The memory of that time was still so powerful, it had the therapeutic effect of reducing her present aftershock to manageable size, and she went on more strongly, ‘She’d only gone back to school for this final week before the summer hols… she insisted, and you know Rosie, when she makes up her mind…’

‘Can’t think who she takes after,’ said Dalziel. ‘Wanted to see all her mates, did she? And not miss this end-of-term outing.’

‘Both of those. Also to get out from under me, I suspect.’

‘Eh?’

Ellie said, ‘Andy, I’m ready for that drink now. Please.’

She took the proffered tumbler and said scornfully, ‘That wouldn’t drown a tall gnat. Cheers.’

It went down in one. Dalziel, who’d poured himself a good three inches, poured her another millimetre.
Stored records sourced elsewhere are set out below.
Lemma clip_id (x : R) : -1 <= x <= 1 -> clip x (-1) 1 = x.
Proof.
  intros [Hl Hu]. unfold clip.
  rewrite Rmax_left by assumption. now rewrite Rmin_left.
Qed.

Lemma rad2deg_0 : rad2deg 0 = 0.
Proof. unfold rad2deg. lra. Qed.

Lemma rad2deg_PI : rad2deg PI = 180.
Proof. unfold rad2deg. pose proof PI_RGT_0. field. lra. Qed.

Lemma rad2deg_mono (x y : R) : x <= y -> rad2deg x <= rad2deg y.
Proof.
  intros H. unfold rad2deg.
  apply Rmult_le_compat_r; [|assumption].
  pose proof PI_RGT_0. apply Rlt_le, Rdiv_lt_0_compat; lra.
Qed.

Lemma angle_bounds (v w : rvec) : 0 <= angle_between_vectors v w <= 180.
Proof.
  unfold angle_between_vectors.
  destruct (acos_bound (cos_theta v w)) as [Hl Hu].
  rewrite <- rad2deg_0 at 1. rewrite <- rad2deg_PI.
  split; now apply rad2deg_mono.
Qed.

Lemma magnitude_sqr (v : rvec) :
  magnitude v * magnitude v = dot_product v v.
Proof.
  unfold magnitude, dot_product. apply sqrt_sqrt. nra.
Qed.

Lemma magnitude_opp (v : rvec) : magnitude (rvec_opp v) = magnitude v.
Proof. unfold magnitude, rvec_opp. simpl. f_equal. ring. Qed.

Lemma dot_product_opp_r (v w : rvec) :
  dot_product v (rvec_opp w) = - dot_product v w.
Proof. unfold dot_product, rvec_opp. simpl. ring. Qed.

(** A vector whose magnitude reaches the floor makes angle 0 with itself. *)
Lemma angle_self (v : rvec) :
  epsilon <= magnitude v -> angle_between_vectors v v = 0.
Proof.
  intros H. unfold angle_between_vectors, cos_theta, floored_magnitude.
  rewrite Rmax_left by assumption.
  rewrite <- magnitude_sqr.
  pose proof epsilon_pos.
  replace (magnitude v * magnitude v / (magnitude v * magnitude v)) with 1
    by (field; lra).
  rewrite clip_id by lra. rewrite acos_1. apply rad2deg_0.
Qed.

Lemma angle_self_opp (v : rvec) :
  epsilon <= magnitude v -> angle_between_vectors v (rvec_opp v) = 180.
Proof.
  intros H. unfold angle_between_vectors, cos_theta, floored_magnitude.
  rewrite magnitude_opp, dot_product_opp_r.
  rewrite Rmax_left by assumption.
  rewrite <- magnitude_sqr.
  pose proof epsilon_pos.
  replace (- (magnitude v * magnitude v) / (magnitude v * magnitude v))
    with (- (1)) by (field; lra).
  rewrite clip_id by lra.
  rewrite acos_opp, acos_1, Rminus_0_r. apply rad2deg_PI.
Qed.
Section registration.
(** [pwd_context.hash] of passlib, as a function of the salt that the
    library draws at each call and of the password. *)
Variable get_password_hash : string → string → string.

(** [add_user_to_database(username, email, password)]: [full_name] is left
    [NULL] and [disabled] takes its default 0. *)
Definition add_user_to_database (db : users_database) (salt : string)
    (name mail password : string) : users_database :=
  let hashed_password := get_password_hash salt password in
  let new_id := Z.max (user_sequence db) (max_user_id (user_rows db)) + 1 in
  {| user_rows :=
       user_rows db
       ++ [ {| user_id := new_id;
               user_username := name;
               user_email := mail;
               user_full_name := None;
               user_hashed_password := hashed_password;
               user_disabled := false |} ];
     user_sequence := new_id |}.
End registration.

(** ** Sequences of requests *)

Section requests.
Context {R : SqlReal} {FS : FileSystem}.

(** The requests that write: the car model routes other than the two
    [GET]s. *)
Inductive request : Type :=
| PostCarModel (car_model : CarModel)
| PutCarModel (car_model_id : Z) (car_model : CarModel)
| DeleteCarModel (car_model_id : Z)
| PostImage (car_model_id : Z) (f : UploadFile)
| PutImage (car_model_id : Z) (f : UploadFile)
| DeleteImage (car_model_id : Z).

(** The upload directory and the database after a request is served. *)
Definition serve (st : filesystem * database) (rq : request)
  : filesystem * database :=
  match rq with
  | PostCarModel car_model => (st.1, (create_car_model st.2 car_model).1)
  | PutCarModel k car_model => (st.1, (update_car_model st.2 k car_model).1)
  | DeleteCarModel k => (st.1, (delete_car_model st.2 k).1)
  | PostImage k f => (upload_car_model_image st.1 st.2 k f).1
  | PutImage k f => (update_car_model_image st.1 st.2 k f).1
  | DeleteImage k => (st.1, (delete_car_model_image st.2 k).1)
  end.

(** Requests served one after the other. *)
Definition serve_all (st : filesystem * database) (rqs : list request)
  : filesystem * database :=
  foldl serve st rqs.
End requests.
Lemma NewUnsignedPaymentTransaction_result_witness :
  exists payment,
    NewUnsignedPaymentTransaction Demo.lib Demo.key None 7 "rReceiver" None "1" "10"
      "" "" false false false = Done (Some payment, [1; 1], [2; 2]) /\
    SigningHash Demo.lib payment = Ok ([1; 1], [2; 2]).
Proof.
  eexists. split.
  - vm_compute. reflexivity.
  - eapply (proj1 (proj2 (NewUnsignedPaymentTransaction_result Demo.lib Demo.key None 7
                           "rReceiver" None "1" "10" "" "" false false false))).
    vm_compute. reflexivity.
Defined.

Lemma BuildRawTransaction_given_extra_witness :
  BuildRawTransaction (Demo.registry Demo.xrp Demo.ecPubkeyHex false)
    (mkLedger (GetBalance (Demo.ledger 100000000 50000000 0 (Ok None)))
       (GetAccountLine (Demo.ledger 100000000 50000000 0 (Ok None)))
       (fun _ => Err (ErrExternal "timeout")))
    Demo.lib (Demo.args (Some (mkAllExtras (Some 7) (Some "10")))) =
  BuildRawTransaction (Demo.registry Demo.xrp Demo.ecPubkeyHex false)
    (Demo.ledger 100000000 50000000 0 (Ok None)) Demo.lib
    (Demo.args (Some (mkAllExtras (Some 7) (Some "10")))).
Proof.
  apply (proj2 (BuildRawTransaction_given_extra
                  (Demo.registry Demo.xrp Demo.ecPubkeyHex false)
                  (Demo.ledger 100000000 50000000 0 (Ok None)) Demo.lib
                  (Demo.args (Some (mkAllExtras (Some 7) (Some "10"))))
                  (mkAllExtras (Some 7) (Some "10")) eq_refl)
           (fun _ => Err (ErrExternal "timeout"))).
Defined.

Lemma BuildRawTransaction_extra_slot_witness :
  exists args' tx,
    BuildRawTransaction (Demo.registry Demo.xrp Demo.ecPubkeyHex false)
      (Demo.ledger 100000000 50000000 0 (Ok (Some 5))) Demo.lib (Demo.args None)
      = Done (args', tx, None) /\
    (args' = Demo.args None \/
     Extra (Demo.args None) = None /\
     exists sequence fee,
       args' = setExtra (Demo.args None) (mkAllExtras (Some sequence) (Some fee))) /\
    is_Some (Extra args').
Proof.
  eexists. eexists. split.
  - vm_compute. reflexivity.
  - edestruct (BuildRawTransaction_extra_slot
                 (Demo.registry Demo.xrp Demo.ecPubkeyHex false)
                 (Demo.ledger 100000000 50000000 0 (Ok (Some 5))) Demo.lib (Demo.args None))
      as [H1 H2]; [vm_compute; reflexivity|].
    split; [exact H1|exact (H2 eq_refl)].
Defined.

Lemma BuildRawTransaction_rebuild_witness :
  exists args' tx,
    BuildRawTransaction (Demo.registry Demo.xrp Demo.ecPubkeyHex false)
      (Demo.ledger 100000000 50000000 0 (Ok (Some 5))) Demo.lib (Demo.args None)
      = Done (args', tx, None) /\
    BuildRawTransaction (Demo.registry Demo.xrp Demo.ecPubkeyHex false)
      (mkLedger (GetBalance (Demo.ledger 100000000 50000000 0 (Ok (Some 5))))
         (GetAccountLine (Demo.ledger 100000000 50000000 0 (Ok (Some 5))))
         (fun _ => Err (ErrExternal "timeout")))
      Demo.lib args' = Done (args', tx, None).
Proof.
  eexists. eexists. split.
  - vm_compute. reflexivity.
  - eapply (BuildRawTransaction_rebuild
              (Demo.registry Demo.xrp Demo.ecPubkeyHex false)
              (Demo.ledger 100000000 50000000 0 (Ok (Some 5))) Demo.lib (Demo.args None)).
    + intros extra. reflexivity.
    + vm_compute. reflexivity.
    + eexists. reflexivity.
Defined.

Lemma BuildRawTransaction_checked_witness :
  exists args' tx,
    BuildRawTransaction (Demo.registry Demo.xrp Demo.ecPubkeyHex false)
      (Demo.ledger 100000000 50000000 0 (Ok (Some 5))) Demo.lib (Demo.args None)
      = Done (args', tx, None) /\
    exists token receiver amount amt,
      preflightOk (Demo.registry Demo.xrp Demo.ecPubkeyHex false) (Demo.args None)
        token receiver amount /\
      getPaymentAmount Demo.lib amount token = Ok amt /\
      solvent (Demo.registry Demo.xrp Demo.ecPubkeyHex false)
        (Demo.ledger 100000000 50000000 0 (Ok (Some 5))) Demo.lib (Demo.args None)
        token receiver amount amt /\
      forall payment, tx = Some payment ->
        exists hash msg, SigningHash Demo.lib payment = Ok (hash, msg).
Proof.
  eexists. eexists. split.
  - vm_compute. reflexivity.
  - eapply (fun H => proj2 (BuildRawTransaction_checked
              (Demo.registry Demo.xrp Demo.ecPubkeyHex false)
              (Demo.ledger 100000000 50000000 0 (Ok (Some 5))) Demo.lib (Demo.args None)
              _ _ None H) eq_refl).
    vm_compute. reflexivity.
Defined.

Lemma MakeSignedTransaction_result_witness :
  exists signed,
    MakeSignedTransaction Demo.lib (Demo.signer (Err (ErrExternal "")) true)
      (FromHex Demo.edPubkeyHex) "0A0B" (TxPayment Demo.payment) = Done (Some signed, None) /\
    TxnSignature signed = Some [10; 11] /\
    length (Hash signed) = length (Hash Demo.payment) /\
    sameBody signed Demo.payment.
Proof.
  eexists. split; [vm_compute; reflexivity|].
  edestruct (MakeSignedTransaction_result Demo.lib (Demo.signer (Err (ErrExternal "")) true)
               (FromHex Demo.edPubkeyHex) "0A0B" (TxPayment Demo.payment))
    as [[E _]|(_ & tx & signed & sig & hash & blob & Etx & Es & Hsig & Hts & _ & _ & Hlen & Hsame)];
    [vm_compute; reflexivity|discriminate E|].
  inversion Etx; subst tx. inversion Es; subst signed.
  vm_compute in Hsig. inversion Hsig; subst sig.
  split; [exact Hts|]. split; [exact Hlen|exact Hsame].
Defined.
Lemma disassociate_buddy_run (id : Z) (b : loc) (w : World) :
  has_handle KBuddy w b id ->
  tuple_keys (lib w) ->
  Lib__disassociate_buddy b w
  = (Return tt,
     {| heap := heap w;
        lib := if decide (Lib.buddy (lib w) !! id = Some b)
               then Lib.set_buddy (delete id) (lib w) else lib w;
        engine := engine w; trace := trace w;
        stdout := stdout w ++ [[VStr "lookup_buddy, id="; VInt id]] |}).
Proof.
  unfold has_handle, object_handle. intros H Ht.
  destruct (heap w !! b) as [[| |o| | |]|] eqn:E; try discriminate.
  injection H as <-. py. rewrite E. simpl.
  repeat step; try reflexivity; try congruence;
    match goal with
    | H : Lib.buddy_by_uri (lib w) !! str_key ?s = Some _ |- _ =>
        rewrite (Ht s) in H; discriminate
    end.
Qed.

Lemma uri_key_parsed (e : Engine) (u : string) :
  str_true u = true -> uri_key e u = inl (parsed_user_host e u).
Proof.
  intros H. unfold uri_key, SIPUri___init__, SIPUri_decode, parsed_user_host.
  rewrite H. by destruct (parse_simple_uri e u) as [[[[? ?] ?] ?] ?].
Qed.

Lemma buddy_key_parsed (e : Engine) (bid : Z) (bi : pjsua_buddy_info) :
  buddy_get_info e bid = Some bi ->
  str_true (bi_uri bi) = true ->
  buddy_key e bid = inl (parsed_user_host e (bi_uri bi)).
Proof.
  intros Hb H. unfold buddy_key. rewrite Hb. simpl.
  by apply (uri_key_parsed e (bi_uri bi)).
Qed.

(** C8. The URI index is keyed by the user part and the host part that the
    engine's parser returns for a URI, and by nothing else of the URI.  Two
    non-empty URIs with the same user and host get the same answer from
    [_lookup_buddy], whatever the handle and the world.  After
    [_associate_buddy] of a buddy whose URI has user [user] and host [host],
    a lookup with the "no buddy" handle [-1] returns that buddy for every
    URI with that user and that host, so for two such URIs the same buddy;
    for a URI that differs in the user or in the host it returns what the
    index held before under the other pair, not the buddy. *)
Theorem buddy_lookup_by_user_and_host (w : World) (u1 u2 : string) :
  str_true u1 = true ->
  str_true u2 = true ->
  parsed_user_host (engine w) u1 = parsed_user_host (engine w) u2 ->
  (forall id : Z, value (Lib__lookup_buddy id (Some u1)) w
                  = value (Lib__lookup_buddy id (Some u2)) w)
  /\ (forall (b : loc) (h bid : Z) (bi : pjsua_buddy_info),
        has_handle KBuddy w b bid ->
        buddy_get_info (engine w) bid = Some bi ->
        str_true (bi_uri bi) = true ->
        h ≠ -1 ->
        Lib.buddy (lib w) !! (-1) = None ->
        let w1 := exec (Lib__associate_buddy h b) w in
        (parsed_user_host (engine w) (bi_uri bi)
         = parsed_user_host (engine w) u1 ->
         value (Lib__lookup_buddy (-1) (Some u1)) w1 = Return (Some b)
         /\ value (Lib__lookup_buddy (-1) (Some u2)) w1 = Return (Some b))
        /\ (forall u : string,
              str_true u = true ->
              value (Lib__lookup_buddy (-1) (Some u)) w1
              = Return
                  (if decide (parsed_user_host (engine w) u
                              = parsed_user_host (engine w) (bi_uri bi))
                   then Some b
                   else Lib.buddy_by_uri (lib w)
                          !! tuple_key (parsed_user_host (engine w) u).1
                                       (parsed_user_host (engine w) u).2))).
Proof.
  intros H1 H2 Hk. split.
  - intros id. rewrite !lookup_buddy_by_uri_run by done.
    by rewrite !uri_key_parsed, Hk.
  - intros b h bid bi Hb Hbi Hu Hh Hs w1.
    assert (Hany : forall u : string,
              str_true u = true ->
              value (Lib__lookup_buddy (-1) (Some u)) w1
              = Return
                  (if decide (parsed_user_host (engine w) u
                              = parsed_user_host (engine w) (bi_uri bi))
                   then Some b
                   else Lib.buddy_by_uri (lib w)
                          !! tuple_key (parsed_user_host (engine w) u).1
                                       (parsed_user_host (engine w) u).2)).
    { intros u Hnz. unfold w1, exec.
      rewrite (associate_buddy_run h bid b w Hb). simpl.
      rewrite lookup_buddy_by_uri_run by done. simpl.
      rewrite lookup_insert_ne, Hs by done.
      rewrite (buddy_key_parsed _ _ _ Hbi Hu), uri_key_parsed by done.
      case_decide as Heq.
      - by rewrite Heq, lookup_insert_eq.
      - rewrite lookup_insert_ne by congruence.
        unfold tuple_key. by destruct (parsed_user_host (engine w) u). }
    split; [|exact Hany].
    intros Hsame. rewrite !Hany by done.
    rewrite <- Hk, decide_True by done. done.
Qed.

(** C9. From a world whose URI index has tuple keys only (every world the
    registry operations lead to), [_disassociate_buddy b] leaves
    [buddy_by_uri] as it was.  So after [_associate_buddy id b] and
    [_disassociate_buddy b] the buddy is gone from the handle dictionary
    but still filed under its user and host, and a lookup by a URI with
    that user and host still returns it. *)
Theorem disassociate_buddy_keeps_uri_index (w : World) (b : loc) (id : Z) :
  tuple_keys (lib w) ->
  has_handle KBuddy w b id ->
  Lib.buddy_by_uri (lib (exec (Lib__disassociate_buddy b) w))
  = Lib.buddy_by_uri (lib w)
  /\ let w1 := exec (Lib__associate_buddy id b) w in
     let w2 := exec (Lib__disassociate_buddy b) w1 in
     value (Lib__disassociate_buddy b) w1 = Return tt
     /\ Lib.buddy (lib w2) !! id = None
     /\ Lib.buddy_by_uri (lib w2) = Lib.buddy_by_uri (lib w1)
     /\ Lib.buddy_by_uri (lib w2) !! buddy_key (engine w) id = Some b
     /\ (forall u : string,
           str_true u = true ->
           uri_key (engine w) u = buddy_key (engine w) id ->
           Lib.buddy (lib w) !! (-1) = None ->
           value (Lib__lookup_buddy (-1) (Some u)) w2 = Return (Some b)).
Proof.
  intros Ht Hb. split.
  - by apply (unregister_buddy_by_uri KBuddy).
  - intros w1 w2.
    assert (Hw1 : w1 = {| heap := heap w;
                          lib := Lib.set_buddy_by_uri <[buddy_key (engine w) id := b]>
                                   (Lib.set_buddy <[id := b]> (lib w));
                          engine := engine w; trace := trace w; stdout := stdout w |}).
    { unfold w1, exec. by rewrite (associate_buddy_run id id b w Hb). }
    assert (Hb1 : has_handle KBuddy w1 b id) by (by rewrite Hw1).
    assert (Ht1 : tuple_keys (lib w1)).
    { rewrite Hw1. intros s. simpl. rewrite lookup_insert_ne by discriminate.
      apply Ht. }
    assert (Hw2 : Lib__disassociate_buddy b w1
                  = (Return tt,
                     {| heap := heap w1;
                        lib := Lib.set_buddy (delete id) (lib w1);
                        engine := engine w1; trace := trace w1;
                        stdout := stdout w1 ++ [[VStr "lookup_buddy, id="; VInt id]] |})).
    { rewrite (disassociate_buddy_run id b w1 Hb1 Ht1).
      rewrite decide_True; [done|].
      rewrite Hw1. simpl. apply lookup_insert_eq. }
    unfold w2, value, exec. rewrite Hw2. simpl.
    split; [done|]. split; [apply lookup_delete_eq|]. split; [done|].
    split; [rewrite Hw1; simpl; apply lookup_insert_eq|].
    intros u Hu Hk Hs.
    fold (value (Lib__lookup_buddy (-1) (Some u))
            {| heap := heap w1; lib := Lib.set_buddy (delete id) (lib w1);
               engine := engine w1; trace := trace w1;
               stdout := stdout w1 ++ [[VStr "lookup_buddy, id="; VInt id]] |}).
    rewrite lookup_buddy_by_uri_run by done. simpl.
    rewrite Hw1. simpl. rewrite Hk, lookup_insert_eq.
    destruct (decide (id = -1)) as [->|Hne].
    + by rewrite lookup_delete_eq.
    + by rewrite lookup_delete_ne, lookup_insert_ne, Hs.
Qed.
Lemma wf_ack q now tok db : wf db -> wf (snd (Queue.ack q now tok db)).
Proof.
  intros Hdb. destruct (Queue.ack q now tok db) as [[i|e] db'] eqn:P.
  - destruct (ack_Ok _ _ _ _ _ _ P) as (pre & d & post & Hc & _ & Ho & _ & ->).
    apply wf_set_coll; [exact Hdb|]. pose proof (Hdb (_col q)) as Hq. rewrite Hc in Hq.
    assert (In d (pre ++ d :: post)) as Hin by (apply in_or_app; right; now left).
    apply owned_true in Ho. destruct Ho as (Ha & _ & _).
    apply wf_coll_replace with d; try reflexivity; try exact Hq.
    + now left.
    + exact (wf_claimed _ _ Hq d Hin).
    + simpl. intros _. congruence.
  - now destruct (ack_Err _ _ _ _ _ _ P) as (_ & -> & _).
Qed.

Lemma wf_purge name now db : wf db -> wf (ttl_purge name now db).
Proof.
  intros Hdb. apply wf_set_coll; [exact Hdb|]. apply wf_coll_filter, Hdb.
Qed.

(** The record a claim writes fits where the claimed one stood. *)
Lemma wf_coll_claimed bound pre d post now tok v :
  wf_coll bound (pre ++ d :: post) ->
  (forall x, In x (pre ++ post) -> ack x <> Some tok) ->
  claimable now d = true ->
  wf_coll bound (pre ++ claimed now tok v d :: post).
Proof.
  intros Hq Hfresh Hd. apply claimable_true in Hd. destruct Hd as [Hdel _].
  apply wf_coll_replace with d; try reflexivity; try exact Hq.
  - right. exists tok. now split.
  - simpl. split; discriminate.
  - simpl. intros H. now destruct H.
Qed.
(** lines 159-211: "Place files in the same folder". *)
Definition sameFolder (workspaceFolder : path)
    (copyrightNotice className openNamespaces closeNamespaces : string) : M unit :=
  folderInput <- showInputBox PTargetFolder "";;
  let targetFolder :=
    match nonEmpty folderInput with Some f => trim f | None => "" end in
  let targetFolderUri :=
    if String.eqb targetFolder "" then workspaceFolder
    else joinPath workspaceFolder [targetFolder] in
  let directive := includeLine className in
  let hc := headerContent copyrightNotice openNamespaces closeNamespaces className in
  let sc := sourceContent copyrightNotice openNamespaces closeNamespaces className directive in
  writeClassFiles (joinPath targetFolderUri [className ++ ".hpp"]) hc
                  (joinPath targetFolderUri [className ++ ".cpp"]) sc
    ("Created " ++ className ++ ".hpp and " ++ className ++ ".cpp in " ++ dq ++
     (if String.eqb targetFolder "" then "workspace root" else targetFolder) ++ dq).

(** The command handler, lines 48-212. *)
Definition createClassFiles : M unit :=
  h <- getEnv;;
  match workspaceFolders h with
  | [] => showErrorMessage "No workspace folder open.";;; ret tt
  | f :: _ =>
      let workspaceFolder := snd f in
      copyright <- catch (n <- getOrCreateCopyrightNotice workspaceFolder;; ret (Some n))
                         (fun _ => ret None);;
      match copyright with
      | None => ret tt
      | Some copyrightNotice =>
          className <- showInputBox PClassName "";;
          match nonEmpty className with
          | None => showErrorMessage "Class name is required.";;; ret tt
          | Some className =>
              nsInput <- showInputBox PNamespace "";;
              let '(openNamespaces, closeNamespaces) := namespaceBlocks nsInput in
              placementOption <- showQuickPick PPlacement
                ["Place files in the same folder"; "Place header and source in separate folders"];;
              match nonEmpty placementOption with
              | None => ret tt
              | Some placementOption =>
                  if String.eqb placementOption "Place header and source in separate folders" then
                    separateFolders workspaceFolder copyrightNotice className
                                    openNamespaces closeNamespaces
                  else
                    sameFolder workspaceFolder copyrightNotice className
                               openNamespaces closeNamespaces
              end
          end
      end
  end.

End Rel.

(** ** Reasoning about the trace of an invocation *)

(** Events that are not a write of a generated file. *)
Definition notGen (e : event) : Prop :=
  match e with
  | EWrite WHeader _ _ | EWrite WSource _ _ => False
  | _ => True
  end.

(** Every source-file write carries the text [t]. *)
Definition sourceTextIs (t : string) (e : event) : Prop :=
  match e with
  | EWrite WSource _ t' => t' = t
  | _ => True
  end.
(** X2.  Sanitizing is idempotent: sanitized contents pass through
    [sanitizeContents] unchanged, with both counters at zero. *)
Theorem sanitizeContents_idempotent (contents : list Content) :
  sanitizeContents (sanitized contents) = (sanitized contents, 0%nat, 0%nat).
Proof.
  pose proof (sanitized_allKept contents) as HK.
  pose proof (sanitized_keptContent contents) as HC.
  pose proof (sanitized_filter (sanitized contents)) as HS.
  pose proof (sanitizeContents_counts (sanitized contents)) as [HP HN].
  rewrite (clean_fixed _ HK HC) in HS. unfold sanitized at 1 in HS.
  destruct (sanitizeContents (sanitized contents)) as [[cleaned pp] pc]. simpl in *.
  subst cleaned. f_equal; [f_equal|].
  - rewrite HP. rewrite filter_none; [done|].
    apply Forall_forall. intros p (c & Hc & Hp)%elem_of_all_parts.
    eapply Forall_forall in HK; [|exact Hc]. by eapply Forall_forall in HK.
  - rewrite HN. rewrite filter_none; [done|].
    apply Forall_forall. intros c (c0 & -> & Hc)%list_elem_of_fmap.
    eapply Forall_forall in HK as Hk; [|exact Hc].
    rewrite (pruneContent_kept c0 Hk). by eapply Forall_forall in HC.
Qed.

(** ** [removeFirstMatch] *)

Lemma removeFirst_absent (values : list string) (target : string) :
  target ∉ values → removeFirst values target = values.
Proof.
  induction values as [|v values IH]; [done|].
  intros [Hne Hnin]%not_elem_of_cons. simpl.
  rewrite decide_False by done. by rewrite IH.
Qed.

Lemma removeFirst_split (before after : list string) (target : string) :
  target ∉ before →
  removeFirst (before ++ target :: after) target = (before ++ after)%list.
Proof.
  induction before as [|v before IH]; simpl.
  - intros _. by rewrite decide_True.
  - intros [Hne Hnin]%not_elem_of_cons. rewrite decide_False by done. by rewrite IH.
Qed.
(** * Verification of [api/web_hook/wiki_data_processor.py]

    A shallow embedding of the wiki data processor: the extractor
    [extract_wiki_structure_xml], the parser [parse_wiki_structure], the
    content normaliser [clean_and_format_content] and the report writer
    [generate_llms_txt], followed by the properties stated about them.

    Python strings are sequences of Unicode code points; they are modelled
    as lists of code points ([N]).  The regular expressions of the module are
    kept as syntax trees and run by a backtracking matcher with the priorities
    of Python's [re] engine (greedy and lazy repetition, leftmost match). *)

From Stdlib Require Import NArith Bool Ascii String Lia Arith List.
Import ListNotations.

Set Warnings "-register-all".

(* ===================================================================== *)
(** * Python strings *)
(* ===================================================================== *)

Module PyStr.

(** A code point, and a [str]. *)
Definition char := N.
Definition pystr := list N.

(** The code points of a Rocq string literal (one per byte; the literals
    used below are ASCII). *)
Definition of_string (s : string) : pystr :=
  List.map N_of_ascii (list_ascii_of_string s).

Definition LF : N := 10%N.
Definition SPACE : N := 32%N.
Definition DQUOTE : N := 34%N.
Definition BANG : N := 33%N.
Definition LPAREN : N := 40%N.
Definition RPAREN : N := 41%N.
Definition LT : N := 60%N.
Definition GT : N := 62%N.
Definition LBRACK : N := 91%N.
Definition RBRACK : N := 93%N.
Definition BACKTICK : N := 96%N.

Definition in_range (lo hi c : N) : bool := (N.leb lo c && N.leb c hi)%bool.

(** [Py_UNICODE_ISSPACE]: the test behind both [\s] of a [str] pattern and
    [str.strip()]. *)
Definition is_space (c : N) : bool :=
  (in_range 9 13 c || in_range 28 32 c || N.eqb c 133 || N.eqb c 160
   || N.eqb c 5760 || in_range 8192 8202 c || N.eqb c 8232 || N.eqb c 8233
   || N.eqb c 8239 || N.eqb c 8287 || N.eqb c 12288)%bool.

Fixpoint lstrip (s : pystr) : pystr :=
  match s with
  | c :: s' => if is_space c then lstrip s' else s
  | [] => []
  end.

Definition rstrip (s : pystr) : pystr := rev (lstrip (rev s)).

(** [s.strip()] *)
Definition strip (s : pystr) : pystr := rstrip (lstrip s).

Fixpoint eqb (a b : pystr) : bool :=
  match a, b with
  | [], [] => true
  | x :: a', y :: b' => (N.eqb x y && eqb a' b')%bool
  | _, _ => false
  end.

(** [s.startswith(p)] *)
Fixpoint startswith (p s : pystr) : bool :=
  match p, s with
  | [], _ => true
  | x :: p', y :: s' => (N.eqb x y && startswith p' s')%bool
  | _ :: _, [] => false
  end.

(** [s.endswith(p)] *)
Definition endswith (p s : pystr) : bool := startswith (rev p) (rev s).

(** [sep.join(parts)] *)
Fixpoint join (sep : pystr) (parts : list pystr) : pystr :=
  match parts with
  | [] => []
  | [x] => x
  | x :: rest => x ++ sep ++ join sep rest
  end.

(** [s * n] *)
Definition times (c : pystr) (n : nat) : pystr := List.concat (repeat c n).

(** [s.replace(a, b)] for single characters [a] and [b]. *)
Definition replace_char (a b : N) (s : pystr) : pystr :=
  List.map (fun c => if N.eqb c a then b else c) s.

(** [x in s] for a substring [x]. *)
Fixpoint contains (x s : pystr) : bool :=
  (startswith x s || match s with [] => false | _ :: s' => contains x s' end)%bool.

End PyStr.

Import PyStr.


(* ===================================================================== *)
(** * The [re] engine *)
(* ===================================================================== *)

Module Re.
‘God Almighty, man! And it’s not even your whisky,’ she said.

‘Not my stomach either,’ said Dalziel. ‘You said something about Rosie getting out from under you. Never had you down as the clinging-mother type.’

‘No? Perhaps not.’

She brooded on this for a moment, glanced at Novello, then, with an effort at matter-of-factness, went on, ‘Since we got her back, after the meningitis, I’ve hardly been able to bear letting her out of my sight. She goes in the garden to play and two minutes later I have a panic attack. I think in the end I just began to get on her nerves, so school seemed a desirable alternative.’

‘Nay, you know what kids are like about missing things…’

‘The trip to Tegley Hall, you mean? Well, there’s another thing. They invite any parents who feel like giving a hand to go along. It’s a big responsibility, ferrying that number of kids around somewhere like that. I was going to go, but last night Rosie suddenly said, “Why can’t Daddy go? Miss Martindale says it doesn’t just have to be mummies.” Peter, bless his heart, said, why not? He’d like nothing better than a day in the company of his daughter and a hundred other kids. And he rang you and you kindly said that considering how hard you’d been working him for the past hundred years or so, he was long overdue a bit of time off…’

‘Don’t recollect them as my exact words,’ said Dalziel.

‘Peter is one of nature’s paraphrasers. So, nothing for me to do but say, “Great. It’ll give me the chance to get on with some work,” and smile through my tears.’

‘So you worried?’

‘Of course I worried. I worried about what kind of mother I was. And I worried about them out there in the big wide world without me to look after them. And I worried about myself for worrying about them!’

Plus the other worries she wasn’t about to air in front of Novello. Or Dalziel either, for that matter. Or indeed herself if she could help it. Worries like damp patches on a kitchen wall, that you could stand a chair in front of, or hang a wallchart over, or even just ignore, but you knew that sometime you were going to have to deal with them.

‘So I went upstairs, switched my laptop on and started working,’ she concluded.

‘That help with worries, does it?’ He sipped his Scotch and looked at her doubtfully.

Something else she wasn’t going to lay out in present company.

‘The poet Cowper managed to keep religious mania at bay for several decades by dint of writing,’ she said spiritedly.